Origin of back-arc basin magmas: Trace element and isotope perspectives

Abstract

The compositions of back-arc basin basalts (BABB) can usefully be viewed as products of four factors: (1) the composition of inflowing mantle and its preconditioning during flow to the site of melting; (2) the influx of a subduction component into the arc-basin system; (3) the nature of the interaction between the mantle and subduction components; (4) the melting of water-rich mantle and the assimilation/ crystallization history of the resulting hydrous magma. Geochemical mapping using Nb/Yb as a mantle flow tracer indicates that mantle flow in arc-basin systems varies according to contributions from subduction-driven corner flow, flow around subduction edges, and deflection by barriers to flow. Geochemical mapping using Ba/Nb as a subduction tracer indicates that the magnitude of the subduction input is a function primarily of basin evolution, mantle flow patterns, and arc proximity. The subduction component may reach the back-arc by mixing with ambient mantle, by direct addition of a subduction component, by addition of a hydrous mantle melt, or by incorporation of a component stored in mantle lithosphere.

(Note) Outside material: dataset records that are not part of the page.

(** The consumer takes in the start, the chunks and the blocks. *)
Lemma feed_run config stream next version tx fragments entries manifest commit m0 mcs mbs ml cs bs :
  recovery_layout config stream next version tx fragments entries manifest commit →
  run_of config next tx fragments manifest commit m0 mcs mbs ml cs bs →
  checked_sum "" [len fragments; len (tx_buffer_a tx); 1]%N next = Ok (rm_commit_watermark manifest) →
  pd_recovery s = None → guard_held VmGuard (pd_world s) = false →
  bd_stream_key (pd_replay_boundary s) = stream_key config → pd_redis_maxlen s = maxlen config →
  Forall (λ pp, targeted (tx_backends tx) pp = true →
    store_state_version (the_store pp) < version)%N (pd_processors s) →
  ∃ r s', feeding
      {| ra_manifest := manifest; ra_chunks := indexed cs; ra_buffer_a := indexed bs;
         ra_vm_rebuild := r; ra_started_at := now |}
      (map (fenced (tx_backends tx)) (pd_processors s)) (stream_key config) (maxlen config) s' ∧
    ∀ checkpoint, apply_replay_batch now now_ms (m0 :: mcs ++ mbs) checkpoint s =
      (Ok tt, checkpoint_past (m0 :: mcs ++ mbs) checkpoint, s').
Proof.
  intros Hl [[Hseq0 Hp0] (Hcs & Hlc & Hsent) _ (Hbs & _ & Hbsent) _ _] Hsum Hrec Hgate Hkey Hmax Hver.
  destruct (layout_identity _ _ _ _ _ _ _ _ _ Hl) as (_ & Hmver & _ & Hmc & Hmb).
  destruct (apply_start_run now next manifest s Hrec Hgate) as (r & s1 & Hrun1 & Hf1).
  { apply (layout_manifest _ _ _ _ _ _ _ _ _ Hl). }
  { by rewrite Hmc, Hmb. }
  { rewrite Hmver. eapply Forall_impl; [exact Hver|]. intros pp Hpp.
    by rewrite (targeted_sorted _ _ _ _ _ _ _ _ _ Hl). }
  rewrite (fenced_sorted _ _ _ _ _ _ _ _ _ Hl), Hkey, Hmax in Hf1.
  destruct (apply_recovery_message_run now now_ms m0 _ _ _ _ s s1 ltac:(by rewrite Hp0)
    ltac:(unfold apply_recovery_message; rewrite Hp0, Hseq0; exact Hrun1) Hf1) as (s2 & Hf2 & Ha2).
  destruct (feed_chunks now now_ms manifest _ _ _ cs mcs _ [] s2 Hf2 eq_refl eq_refl Hcs)
    as (s3 & Hf3 & Ha3); [intros j c m Hj Hjm; by apply Hsent|].
  destruct (feed_blocks now now_ms manifest _ _ _ bs mbs _ [] s3 Hf3 eq_refl eq_refl)
    as (s4 & Hf4 & Ha4); [|done|intros j c m Hj Hjm; by apply Hbsent|].
  { change (N.of_nat (size (indexed cs)) = rm_chunk_count manifest).
    rewrite indexed_size, Hmc. unfold len. congruence. }
  exists r, s4. split; [exact Hf4|]. intros checkpoint.
  rewrite Ha2, Ha3. rewrite <- (app_nil_r mbs) at 1. rewrite Ha4.
  cbn [apply_replay_batch]. f_equal. f_equal.
  rewrite checkpoint_past_cons. unfold checkpoint_past. rewrite last_app. by destruct (last mbs).
Qed.

Lemma recovery_run config stream next version tx fragments entries manifest commit messages :
  recovery_layout config stream next version tx fragments entries manifest commit →
  checked_sum "" [len fragments; len (tx_buffer_a tx); 1]%N next = Ok (rm_commit_watermark manifest) →
  Forall (λ f, fragment_digest f = digest_bytes (fragment_payload f)) fragments →
  foldr (λ f rest, fragment_payload f +:+ rest) "" fragments = tx_replacement_json tx →
  Forall (λ u, um_partitions u ≠ [] ∧ canonical (Update u)) (tx_buffer_a tx) →
  Forall2 delivered entries messages →
  pd_recovery s = None → guard_held VmGuard (pd_world s) = false →
  bd_stream_key (pd_replay_boundary s) = stream_key config → pd_redis_maxlen s = maxlen config →
  Forall (λ pp, targeted (tx_backends tx) pp = true →
    store_state_version (the_store pp) < version)%N (pd_processors s) →
  ∃ init m a s', messages = init ++ [m] ∧
    (∀ checkpoint, apply_replay_batch now now_ms init checkpoint s =
       (Ok tt, checkpoint_past init checkpoint, s')) ∧
    taken_in tx commit s s' a m.
Proof.
  intros Hl Hsum Hds Hjson Hcan Hdel Hrec Hgate Hkey Hmax Hver.
  destruct (delivered_run _ _ _ _ _ _ _ _ _ _ Hl Hds Hcan Hdel)
    as (m0 & mcs & mbs & ml & cs & bs & -> & Hr).
  destruct (feed_run _ _ _ _ _ _ _ _ _ _ _ _ _ _ _ Hl Hr Hsum Hrec Hgate Hkey Hmax Hver)
    as (r & s' & Hf & Happly).
  destruct Hr as [_ (Hcs & Hlc & _) Hfr (Hbs & Hlb & _) Hups [Hseqc Hpc]].
  eexists (m0 :: mcs ++ mbs), ml, _, s'. split; [done|]. split; [exact Happly|].
  assert (replacement_json
    {| ra_manifest := manifest; ra_chunks := indexed cs; ra_buffer_a := indexed bs;
       ra_vm_rebuild := r; ra_started_at := now |} = tx_replacement_json tx) as Hrj.
  { unfold replacement_json. cbn [ra_chunks].
    by rewrite indexed_values, Hfr, concat_fragments. }
  split.
  - apply (feeding_recovery _ _ _ _ _ Hf).
  - apply (feeding_stores _ _ _ _ _ Hf).
  - done.
  - cbn [ra_buffer_a]. by rewrite indexed_values.
  - exact Hrj.
  - rewrite Hseqc. eapply (committed_snapshot_run _ _ _ _ _ _ _ _ _ _ cs bs Hl);
      [done|done|done|congruence|congruence|exact Hrj].
Qed.
End run.
End feed.

(** ** Properties *)

(** C9: a recovery is handed over whole.  When a consumer with no recovery in progress
    reads the entries the publisher appends for a transaction, it accepts each of them up
    to the commit; it then holds exactly the publisher's replacement and the buffered
    blocks as they serialise, has fenced the stores the recovery replaces and no other, and
    every check the commit makes of the snapshot before reading it succeeds. *)
Theorem recovery_handed_over `{RawMessages} `{!TychoEngine} `{!TychoTokens} `{!SnapshotJson}
    `{!SerdeJson} `{!SerdeJsonLaws} `{Keccak} `{HashOrder} clock config stream next version tx
    fragments entries messages now now_ms s :
  tx_replacement_json tx ≠ "" → utf8_spaced (tx_replacement_json tx) →
  (str_len (tx_replacement_json tx) ≤ u64_max)%N →
  Forall (λ u, um_partitions u ≠ [] ∧ canonical (Update u)) (tx_buffer_a tx) →
  prepare_recovery_fragments (tx_replacement_json tx) = Ok fragments →
  recovery_entries clock config stream next version tx fragments = Ok entries →
  Forall2 delivered entries messages →
  pd_recovery s = None → guard_held VmGuard (pd_world s) = false →
  bd_stream_key (pd_replay_boundary s) = stream_key config → pd_redis_maxlen s = maxlen config →
  Forall (λ pp, targeted (tx_backends tx) pp = true →
    store_state_version (the_store pp) < version)%N (pd_processors s) →
  ∃ commit init m a s', messages = init ++ [m] ∧
    (∀ checkpoint, apply_replay_batch now now_ms init checkpoint s =
       (Ok tt, checkpoint_past init checkpoint, s')) ∧
    taken_in tx commit s s' a m.
Proof.
  intros Hne Hsp Hw Hcan Hfr He Hdel Hrec Hgate Hkey Hmax Hver.
  destruct (fragments_rejoin _ Hne Hsp Hw) as (fs & Hfs & Hcat & Hok).
  assert (fs = fragments) as -> by congruence.
  destruct (recovery_entries_layout _ _ _ _ _ _ _ _ He) as (manifest & commit & Hl).
  exists commit. eapply (recovery_run now now_ms s config); try done.
  - by rewrite (entries_watermark _ _ _ _ _ _ _ _ He), (layout_watermark _ _ _ _ _ _ _ _ _ Hl).
  - eapply Forall_impl; [exact Hok|]. by intros f (_ & _ & ?).
Qed.

(** ** A run *)

#[local] Existing Instances demo_tycho demo_serde demo_keccak demo_tokens demo_order.
#[local] Existing Instances demo_raw demo_engine demo_snapshot_json demo_serde_laws.

Definition demo_consumer : Prepared := {|
  pd_world := demo_world;
  pd_processors := [ {| pp_index := 0; pp_processor := with_decoder 0 1 demo_vm None;
                        pp_replay_boundary := demo_boundary |} ];
  pd_replay_boundary := demo_boundary; pd_expected_chain_id := 1; pd_recovery := None;
  pd_redis_maxlen := Some 1000%N |}.

Lemma demo_delivered l :
  forallb (λ e, bool_decide (is_Some (demo_message e))) l = true →
  Forall2 delivered l (omap demo_message l).
Proof.
  induction l as [|e l IH]; [constructor|]. cbn [forallb omap list_omap].
  intros [He%bool_decide_eq_true Hl]%andb_true_iff. destruct He as [m Hm]. rewrite Hm.
  constructor; [|by apply IH]. unfold demo_message in Hm. revert Hm. unfold delivered.
  destruct (envelope_of_json (payload_json e)) as [env|]; [|done]. cbn. by intros [= <-].
Qed.

Lemma recovery_handed_over_witness :
  ∃ commit init m a s', omap demo_message demo_vm_entries = init ++ [m] ∧
    apply_replay_batch 1 0 init demo_checkpoint demo_consumer =
      (Ok tt, checkpoint_past init demo_checkpoint, s') ∧
    taken_in demo_vm_transaction commit demo_consumer s' a m ∧ length init = 3%nat.
Proof.
  assert (demo_vm_recovery = Ok demo_vm_entries) as (fragments & Ef & Ee)%bind_ok.
  { assert (is_ok demo_vm_recovery = true) as Hok by (vm_compute; reflexivity).
    unfold demo_vm_entries. destruct demo_vm_recovery; [reflexivity|discriminate Hok]. }
  destruct (recovery_handed_over (λ _ _, 1000%N) demo_publisher_config "chain-1-stream-7" 3 12
    demo_vm_transaction fragments demo_vm_entries (omap demo_message demo_vm_entries) 1 0
    demo_consumer) as (commit & init & m & a & s' & Hm & Hrun & Htaken).
  - done.
  - intros i Hi. exists i. split_and!; [lia|lia|]. simpl in Hi.
    destruct i as [|[|[|i]]]; [done..|lia].
  - by vm_compute.
  - constructor; [|constructor]. split; [done|by vm_compute].
  - exact Ef.
  - exact Ee.
  - apply demo_delivered. by vm_compute.
  - done.
  - done.
  - done.
  - done.
  - constructor; [|constructor]. intros _. by vm_compute.
  - exists commit, init, m, a, s'. split_and!; [done|apply Hrun|done|].
    assert (length (omap demo_message demo_vm_entries) = 4%nat) as Hl by by vm_compute.
    rewrite Hm, length_app in Hl. simpl in Hl. lia.
Defined.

Trace element and water contents of back-arc glasses indicate that decompression melting beneath back-arc basins is augmented by flux melting but suppressed by mixing with depleted mantle. Cl-K systematics indicate that water in back-arc basin magmas may be augmented by assimilation of hydrated ocean crust. The increased water content of primary BABB magmas leads to enhanced olivine and oxide crystallization, and to fluid exsolution at depth, both of which will influence the composition and architecture of the resulting back-arc oceanic crust.